# [Task goal]
Pick each line that has "Module" out of the records.

━━ Input ━━

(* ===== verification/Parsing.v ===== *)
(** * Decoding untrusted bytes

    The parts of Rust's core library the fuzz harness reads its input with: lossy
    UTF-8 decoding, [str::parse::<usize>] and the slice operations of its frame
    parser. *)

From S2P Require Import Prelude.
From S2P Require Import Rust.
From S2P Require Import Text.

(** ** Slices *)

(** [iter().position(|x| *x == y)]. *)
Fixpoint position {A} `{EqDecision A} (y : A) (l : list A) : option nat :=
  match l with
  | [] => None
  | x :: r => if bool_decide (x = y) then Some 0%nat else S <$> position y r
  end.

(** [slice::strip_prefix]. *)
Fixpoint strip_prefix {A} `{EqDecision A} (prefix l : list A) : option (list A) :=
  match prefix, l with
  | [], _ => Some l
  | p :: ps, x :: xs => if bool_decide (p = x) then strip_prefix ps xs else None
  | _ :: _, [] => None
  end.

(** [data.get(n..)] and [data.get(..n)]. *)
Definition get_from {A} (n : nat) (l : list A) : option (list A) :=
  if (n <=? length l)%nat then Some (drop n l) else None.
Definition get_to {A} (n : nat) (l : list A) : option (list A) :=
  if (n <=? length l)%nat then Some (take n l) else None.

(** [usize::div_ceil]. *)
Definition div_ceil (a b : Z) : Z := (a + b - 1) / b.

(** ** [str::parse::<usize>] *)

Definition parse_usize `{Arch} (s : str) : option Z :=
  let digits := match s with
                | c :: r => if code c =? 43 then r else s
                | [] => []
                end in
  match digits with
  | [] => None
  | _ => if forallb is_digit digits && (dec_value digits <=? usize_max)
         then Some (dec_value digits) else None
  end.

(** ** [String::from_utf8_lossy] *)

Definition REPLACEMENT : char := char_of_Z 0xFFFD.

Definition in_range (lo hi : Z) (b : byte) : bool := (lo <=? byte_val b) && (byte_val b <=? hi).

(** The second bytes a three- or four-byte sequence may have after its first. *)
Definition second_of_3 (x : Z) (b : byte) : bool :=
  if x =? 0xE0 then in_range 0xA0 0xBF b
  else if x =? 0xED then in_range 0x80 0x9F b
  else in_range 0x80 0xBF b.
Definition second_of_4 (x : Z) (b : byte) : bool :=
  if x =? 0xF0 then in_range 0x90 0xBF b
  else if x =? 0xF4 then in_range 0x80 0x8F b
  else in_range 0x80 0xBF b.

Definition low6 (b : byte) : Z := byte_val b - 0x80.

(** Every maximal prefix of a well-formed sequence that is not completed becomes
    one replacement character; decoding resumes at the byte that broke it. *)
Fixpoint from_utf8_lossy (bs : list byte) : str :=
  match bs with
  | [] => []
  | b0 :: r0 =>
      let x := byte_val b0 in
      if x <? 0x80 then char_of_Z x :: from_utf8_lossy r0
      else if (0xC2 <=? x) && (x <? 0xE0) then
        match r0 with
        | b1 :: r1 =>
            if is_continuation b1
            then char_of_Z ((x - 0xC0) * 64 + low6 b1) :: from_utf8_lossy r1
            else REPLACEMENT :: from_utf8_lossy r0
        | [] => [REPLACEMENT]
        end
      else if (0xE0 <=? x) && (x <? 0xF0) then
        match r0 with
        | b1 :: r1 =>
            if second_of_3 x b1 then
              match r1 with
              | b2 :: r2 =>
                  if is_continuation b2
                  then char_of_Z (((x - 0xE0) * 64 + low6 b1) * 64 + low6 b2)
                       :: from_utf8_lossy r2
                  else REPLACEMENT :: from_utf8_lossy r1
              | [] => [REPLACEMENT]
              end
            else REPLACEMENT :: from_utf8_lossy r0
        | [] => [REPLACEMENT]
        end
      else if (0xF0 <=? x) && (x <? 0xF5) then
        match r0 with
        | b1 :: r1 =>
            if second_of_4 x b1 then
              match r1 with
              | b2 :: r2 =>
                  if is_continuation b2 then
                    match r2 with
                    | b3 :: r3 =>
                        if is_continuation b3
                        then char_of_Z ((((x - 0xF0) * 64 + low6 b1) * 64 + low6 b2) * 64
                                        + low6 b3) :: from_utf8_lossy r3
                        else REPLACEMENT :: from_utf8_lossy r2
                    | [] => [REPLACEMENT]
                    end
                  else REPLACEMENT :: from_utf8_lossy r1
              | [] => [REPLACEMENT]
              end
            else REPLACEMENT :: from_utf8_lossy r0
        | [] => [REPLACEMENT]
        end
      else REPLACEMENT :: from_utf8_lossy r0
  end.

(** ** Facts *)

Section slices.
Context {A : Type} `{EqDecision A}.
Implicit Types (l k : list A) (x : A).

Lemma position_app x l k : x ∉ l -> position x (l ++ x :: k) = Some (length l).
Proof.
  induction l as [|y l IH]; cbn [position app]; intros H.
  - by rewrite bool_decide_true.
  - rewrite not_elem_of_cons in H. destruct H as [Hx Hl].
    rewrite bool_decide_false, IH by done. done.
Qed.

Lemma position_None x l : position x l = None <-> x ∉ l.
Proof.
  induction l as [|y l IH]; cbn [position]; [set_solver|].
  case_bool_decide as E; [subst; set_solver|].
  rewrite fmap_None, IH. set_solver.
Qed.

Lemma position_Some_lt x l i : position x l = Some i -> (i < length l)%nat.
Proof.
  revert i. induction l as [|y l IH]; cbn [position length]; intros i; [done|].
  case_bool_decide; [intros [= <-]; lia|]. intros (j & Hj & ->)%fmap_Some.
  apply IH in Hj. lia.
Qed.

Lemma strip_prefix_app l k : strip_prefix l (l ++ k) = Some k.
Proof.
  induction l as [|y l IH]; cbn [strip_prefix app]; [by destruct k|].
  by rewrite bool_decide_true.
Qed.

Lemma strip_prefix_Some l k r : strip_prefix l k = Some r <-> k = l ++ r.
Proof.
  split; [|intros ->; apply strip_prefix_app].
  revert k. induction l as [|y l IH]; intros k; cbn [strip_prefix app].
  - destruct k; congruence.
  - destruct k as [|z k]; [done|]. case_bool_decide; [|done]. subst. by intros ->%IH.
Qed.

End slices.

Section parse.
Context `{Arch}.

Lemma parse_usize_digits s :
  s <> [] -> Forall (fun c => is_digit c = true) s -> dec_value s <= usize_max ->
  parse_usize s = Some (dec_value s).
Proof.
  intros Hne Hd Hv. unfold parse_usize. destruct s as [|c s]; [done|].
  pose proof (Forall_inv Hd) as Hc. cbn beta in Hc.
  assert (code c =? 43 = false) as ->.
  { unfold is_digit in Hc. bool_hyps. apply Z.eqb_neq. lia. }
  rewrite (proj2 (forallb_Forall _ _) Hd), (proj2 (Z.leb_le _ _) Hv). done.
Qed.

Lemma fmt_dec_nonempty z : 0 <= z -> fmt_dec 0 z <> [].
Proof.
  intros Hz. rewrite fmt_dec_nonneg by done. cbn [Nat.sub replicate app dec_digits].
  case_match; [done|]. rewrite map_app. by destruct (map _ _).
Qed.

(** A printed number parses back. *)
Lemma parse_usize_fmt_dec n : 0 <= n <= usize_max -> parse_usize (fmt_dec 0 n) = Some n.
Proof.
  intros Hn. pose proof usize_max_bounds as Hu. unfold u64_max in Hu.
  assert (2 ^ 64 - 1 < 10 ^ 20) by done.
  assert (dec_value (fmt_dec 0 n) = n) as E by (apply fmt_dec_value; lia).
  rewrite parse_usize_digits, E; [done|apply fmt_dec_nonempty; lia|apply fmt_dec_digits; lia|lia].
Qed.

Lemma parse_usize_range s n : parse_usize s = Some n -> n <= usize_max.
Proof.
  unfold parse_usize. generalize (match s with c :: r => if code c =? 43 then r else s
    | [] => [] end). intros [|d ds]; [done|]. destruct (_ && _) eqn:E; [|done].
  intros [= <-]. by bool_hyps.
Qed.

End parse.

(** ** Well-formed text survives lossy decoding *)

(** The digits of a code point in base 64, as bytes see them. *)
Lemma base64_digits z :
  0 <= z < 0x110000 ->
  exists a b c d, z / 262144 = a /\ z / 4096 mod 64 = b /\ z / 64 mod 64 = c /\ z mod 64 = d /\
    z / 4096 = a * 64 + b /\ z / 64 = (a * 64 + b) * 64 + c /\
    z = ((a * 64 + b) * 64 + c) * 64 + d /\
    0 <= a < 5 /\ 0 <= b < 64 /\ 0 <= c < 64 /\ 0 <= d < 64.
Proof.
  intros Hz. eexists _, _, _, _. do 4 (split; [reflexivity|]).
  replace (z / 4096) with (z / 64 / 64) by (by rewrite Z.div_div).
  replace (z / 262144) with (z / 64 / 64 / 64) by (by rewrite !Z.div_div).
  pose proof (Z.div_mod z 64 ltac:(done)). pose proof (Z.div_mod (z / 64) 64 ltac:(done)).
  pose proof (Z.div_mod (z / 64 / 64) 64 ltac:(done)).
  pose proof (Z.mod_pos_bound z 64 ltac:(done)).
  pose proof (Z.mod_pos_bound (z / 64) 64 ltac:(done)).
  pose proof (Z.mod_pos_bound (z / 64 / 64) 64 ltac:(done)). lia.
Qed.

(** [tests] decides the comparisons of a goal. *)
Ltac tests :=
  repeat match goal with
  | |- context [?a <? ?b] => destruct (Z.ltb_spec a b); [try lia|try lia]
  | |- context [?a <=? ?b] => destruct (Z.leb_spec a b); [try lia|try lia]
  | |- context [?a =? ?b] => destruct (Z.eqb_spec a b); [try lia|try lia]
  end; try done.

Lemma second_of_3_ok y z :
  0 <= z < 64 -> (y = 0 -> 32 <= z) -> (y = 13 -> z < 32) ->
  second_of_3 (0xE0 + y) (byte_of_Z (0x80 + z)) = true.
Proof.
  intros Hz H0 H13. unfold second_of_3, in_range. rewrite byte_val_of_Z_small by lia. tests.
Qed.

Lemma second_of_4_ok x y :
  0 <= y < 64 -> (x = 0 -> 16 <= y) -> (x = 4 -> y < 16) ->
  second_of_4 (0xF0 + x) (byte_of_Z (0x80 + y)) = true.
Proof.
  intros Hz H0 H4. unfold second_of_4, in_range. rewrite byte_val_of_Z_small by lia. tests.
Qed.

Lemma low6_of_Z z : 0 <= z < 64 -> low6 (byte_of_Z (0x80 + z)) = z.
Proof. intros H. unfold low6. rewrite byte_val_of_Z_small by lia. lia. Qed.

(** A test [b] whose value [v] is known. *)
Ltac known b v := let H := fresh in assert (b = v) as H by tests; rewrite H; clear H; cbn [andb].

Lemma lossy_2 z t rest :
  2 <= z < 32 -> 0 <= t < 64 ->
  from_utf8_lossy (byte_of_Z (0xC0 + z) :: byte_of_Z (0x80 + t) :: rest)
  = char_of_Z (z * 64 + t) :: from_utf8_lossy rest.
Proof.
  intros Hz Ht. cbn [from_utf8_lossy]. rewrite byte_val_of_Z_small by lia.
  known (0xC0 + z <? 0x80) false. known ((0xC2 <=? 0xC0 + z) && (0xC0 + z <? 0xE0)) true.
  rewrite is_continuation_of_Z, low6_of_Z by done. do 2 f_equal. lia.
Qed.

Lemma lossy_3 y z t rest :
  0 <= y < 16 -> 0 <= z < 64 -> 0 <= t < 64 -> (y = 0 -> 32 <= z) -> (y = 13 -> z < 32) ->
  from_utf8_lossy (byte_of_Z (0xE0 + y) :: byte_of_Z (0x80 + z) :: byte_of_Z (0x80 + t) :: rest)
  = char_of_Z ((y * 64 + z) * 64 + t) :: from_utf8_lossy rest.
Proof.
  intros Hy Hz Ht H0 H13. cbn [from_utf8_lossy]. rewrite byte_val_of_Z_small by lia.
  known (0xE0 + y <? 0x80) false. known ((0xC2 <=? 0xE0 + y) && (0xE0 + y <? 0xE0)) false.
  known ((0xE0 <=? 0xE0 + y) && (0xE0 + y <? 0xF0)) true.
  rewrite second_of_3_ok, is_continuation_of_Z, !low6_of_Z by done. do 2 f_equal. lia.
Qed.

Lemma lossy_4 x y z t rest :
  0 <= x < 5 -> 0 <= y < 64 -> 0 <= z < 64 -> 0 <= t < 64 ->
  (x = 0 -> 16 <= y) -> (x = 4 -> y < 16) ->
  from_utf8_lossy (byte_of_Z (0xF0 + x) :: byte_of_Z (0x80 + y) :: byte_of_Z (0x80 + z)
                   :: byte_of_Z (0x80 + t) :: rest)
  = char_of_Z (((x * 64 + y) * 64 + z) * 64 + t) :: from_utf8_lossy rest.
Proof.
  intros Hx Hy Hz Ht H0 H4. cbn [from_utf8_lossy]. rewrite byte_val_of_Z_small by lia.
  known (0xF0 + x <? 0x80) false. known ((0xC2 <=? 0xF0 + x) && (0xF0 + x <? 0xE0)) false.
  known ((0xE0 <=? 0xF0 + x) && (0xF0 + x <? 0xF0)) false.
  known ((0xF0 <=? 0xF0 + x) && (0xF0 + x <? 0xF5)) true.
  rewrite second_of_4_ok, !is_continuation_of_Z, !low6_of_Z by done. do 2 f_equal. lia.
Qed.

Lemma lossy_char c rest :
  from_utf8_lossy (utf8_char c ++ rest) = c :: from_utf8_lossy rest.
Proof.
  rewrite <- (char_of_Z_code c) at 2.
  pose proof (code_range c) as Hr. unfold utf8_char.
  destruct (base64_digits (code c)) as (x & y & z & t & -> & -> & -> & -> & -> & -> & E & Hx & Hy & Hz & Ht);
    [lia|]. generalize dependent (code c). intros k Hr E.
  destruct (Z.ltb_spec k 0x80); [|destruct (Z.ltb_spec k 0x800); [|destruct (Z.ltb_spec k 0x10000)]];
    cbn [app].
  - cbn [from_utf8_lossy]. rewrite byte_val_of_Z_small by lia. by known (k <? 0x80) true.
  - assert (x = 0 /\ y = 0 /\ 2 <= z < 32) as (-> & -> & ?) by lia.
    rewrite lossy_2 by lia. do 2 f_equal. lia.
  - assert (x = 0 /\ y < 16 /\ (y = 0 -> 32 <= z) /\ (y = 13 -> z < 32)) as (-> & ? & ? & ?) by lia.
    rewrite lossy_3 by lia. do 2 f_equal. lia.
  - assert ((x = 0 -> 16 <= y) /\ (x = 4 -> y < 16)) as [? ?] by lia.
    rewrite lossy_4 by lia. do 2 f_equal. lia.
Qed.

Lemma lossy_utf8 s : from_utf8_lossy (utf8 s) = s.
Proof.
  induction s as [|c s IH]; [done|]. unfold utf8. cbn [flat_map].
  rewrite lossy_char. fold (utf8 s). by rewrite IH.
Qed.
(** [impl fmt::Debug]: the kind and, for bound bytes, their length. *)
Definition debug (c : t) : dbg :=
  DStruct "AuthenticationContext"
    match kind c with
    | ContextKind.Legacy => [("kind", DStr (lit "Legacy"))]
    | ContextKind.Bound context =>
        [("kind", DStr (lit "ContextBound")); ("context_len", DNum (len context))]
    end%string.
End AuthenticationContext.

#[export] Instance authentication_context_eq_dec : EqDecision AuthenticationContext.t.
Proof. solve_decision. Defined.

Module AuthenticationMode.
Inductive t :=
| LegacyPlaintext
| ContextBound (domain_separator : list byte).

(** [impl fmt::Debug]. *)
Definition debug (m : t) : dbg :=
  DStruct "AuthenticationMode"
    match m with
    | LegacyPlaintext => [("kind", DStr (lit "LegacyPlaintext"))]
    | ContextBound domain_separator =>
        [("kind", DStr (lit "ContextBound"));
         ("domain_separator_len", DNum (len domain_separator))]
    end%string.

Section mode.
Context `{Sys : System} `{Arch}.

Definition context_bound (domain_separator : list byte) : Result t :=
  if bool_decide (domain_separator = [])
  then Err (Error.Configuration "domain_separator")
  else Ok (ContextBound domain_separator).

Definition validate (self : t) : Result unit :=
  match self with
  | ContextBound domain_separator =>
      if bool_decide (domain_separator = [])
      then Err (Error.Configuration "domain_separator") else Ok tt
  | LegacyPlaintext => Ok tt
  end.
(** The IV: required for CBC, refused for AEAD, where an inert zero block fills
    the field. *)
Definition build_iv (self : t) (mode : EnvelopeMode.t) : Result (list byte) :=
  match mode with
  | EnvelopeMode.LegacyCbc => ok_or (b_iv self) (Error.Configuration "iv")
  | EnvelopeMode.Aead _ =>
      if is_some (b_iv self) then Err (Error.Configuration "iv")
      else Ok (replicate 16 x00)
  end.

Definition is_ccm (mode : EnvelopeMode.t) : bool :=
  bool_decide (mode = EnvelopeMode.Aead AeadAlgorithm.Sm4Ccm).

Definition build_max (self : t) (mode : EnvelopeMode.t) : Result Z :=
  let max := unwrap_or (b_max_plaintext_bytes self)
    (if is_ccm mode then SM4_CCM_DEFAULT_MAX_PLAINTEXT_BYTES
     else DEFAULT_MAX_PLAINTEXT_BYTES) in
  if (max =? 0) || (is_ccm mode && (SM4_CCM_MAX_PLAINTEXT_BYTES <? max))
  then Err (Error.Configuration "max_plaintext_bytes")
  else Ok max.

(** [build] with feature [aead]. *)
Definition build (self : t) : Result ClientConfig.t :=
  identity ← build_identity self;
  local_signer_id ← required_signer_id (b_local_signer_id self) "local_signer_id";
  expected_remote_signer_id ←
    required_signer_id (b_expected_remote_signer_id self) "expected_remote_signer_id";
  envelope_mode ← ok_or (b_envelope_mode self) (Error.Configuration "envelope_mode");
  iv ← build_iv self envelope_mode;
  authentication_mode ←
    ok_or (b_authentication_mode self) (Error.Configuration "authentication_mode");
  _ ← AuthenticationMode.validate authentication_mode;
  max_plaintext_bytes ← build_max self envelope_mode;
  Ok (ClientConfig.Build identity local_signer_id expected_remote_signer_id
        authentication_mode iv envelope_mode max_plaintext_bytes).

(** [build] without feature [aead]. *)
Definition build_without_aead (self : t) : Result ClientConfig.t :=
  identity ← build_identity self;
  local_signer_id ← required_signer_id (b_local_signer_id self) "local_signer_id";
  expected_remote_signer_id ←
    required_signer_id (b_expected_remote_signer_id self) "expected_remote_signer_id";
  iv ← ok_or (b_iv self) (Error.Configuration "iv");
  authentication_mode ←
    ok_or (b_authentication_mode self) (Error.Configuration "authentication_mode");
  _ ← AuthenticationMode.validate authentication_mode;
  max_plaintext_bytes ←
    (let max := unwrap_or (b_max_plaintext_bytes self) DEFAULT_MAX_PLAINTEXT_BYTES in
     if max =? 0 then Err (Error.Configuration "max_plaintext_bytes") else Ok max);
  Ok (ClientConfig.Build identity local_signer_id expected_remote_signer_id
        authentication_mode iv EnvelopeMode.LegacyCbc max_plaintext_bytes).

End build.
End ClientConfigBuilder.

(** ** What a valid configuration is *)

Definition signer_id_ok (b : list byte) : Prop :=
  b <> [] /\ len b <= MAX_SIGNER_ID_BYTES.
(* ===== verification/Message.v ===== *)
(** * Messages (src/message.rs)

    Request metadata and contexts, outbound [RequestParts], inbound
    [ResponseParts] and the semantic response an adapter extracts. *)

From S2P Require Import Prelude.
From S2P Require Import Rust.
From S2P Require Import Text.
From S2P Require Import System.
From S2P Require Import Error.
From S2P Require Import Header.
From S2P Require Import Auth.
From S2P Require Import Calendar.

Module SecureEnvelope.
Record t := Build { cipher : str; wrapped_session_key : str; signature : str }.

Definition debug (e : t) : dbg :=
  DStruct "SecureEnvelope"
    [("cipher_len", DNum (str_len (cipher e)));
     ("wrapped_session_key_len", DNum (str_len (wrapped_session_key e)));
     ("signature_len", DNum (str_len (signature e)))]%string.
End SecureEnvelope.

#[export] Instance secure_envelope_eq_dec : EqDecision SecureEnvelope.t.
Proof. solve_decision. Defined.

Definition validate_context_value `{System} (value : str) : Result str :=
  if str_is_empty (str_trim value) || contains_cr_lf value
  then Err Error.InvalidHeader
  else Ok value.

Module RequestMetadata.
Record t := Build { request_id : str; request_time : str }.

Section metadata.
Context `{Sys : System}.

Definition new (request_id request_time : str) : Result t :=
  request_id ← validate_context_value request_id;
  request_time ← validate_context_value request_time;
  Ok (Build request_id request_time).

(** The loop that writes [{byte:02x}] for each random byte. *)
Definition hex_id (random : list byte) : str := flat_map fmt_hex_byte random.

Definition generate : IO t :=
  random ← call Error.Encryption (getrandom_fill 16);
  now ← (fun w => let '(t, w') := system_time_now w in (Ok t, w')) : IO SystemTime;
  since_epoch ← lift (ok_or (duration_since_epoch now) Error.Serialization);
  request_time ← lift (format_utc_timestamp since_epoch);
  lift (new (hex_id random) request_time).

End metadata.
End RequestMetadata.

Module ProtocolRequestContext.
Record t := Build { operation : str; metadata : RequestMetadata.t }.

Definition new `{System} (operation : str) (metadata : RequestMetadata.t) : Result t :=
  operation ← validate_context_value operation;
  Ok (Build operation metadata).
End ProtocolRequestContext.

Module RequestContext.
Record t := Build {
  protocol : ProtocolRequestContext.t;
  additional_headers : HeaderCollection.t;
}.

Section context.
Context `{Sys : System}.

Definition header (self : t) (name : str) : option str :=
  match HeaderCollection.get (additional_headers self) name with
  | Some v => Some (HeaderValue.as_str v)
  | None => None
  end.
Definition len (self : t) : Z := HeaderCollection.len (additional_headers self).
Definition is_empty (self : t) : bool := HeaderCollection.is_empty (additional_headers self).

━━━

# [Response to this task]
Module AuthenticationMode.
Module SecureEnvelope.
Module RequestMetadata.
Module ProtocolRequestContext.
Module RequestContext.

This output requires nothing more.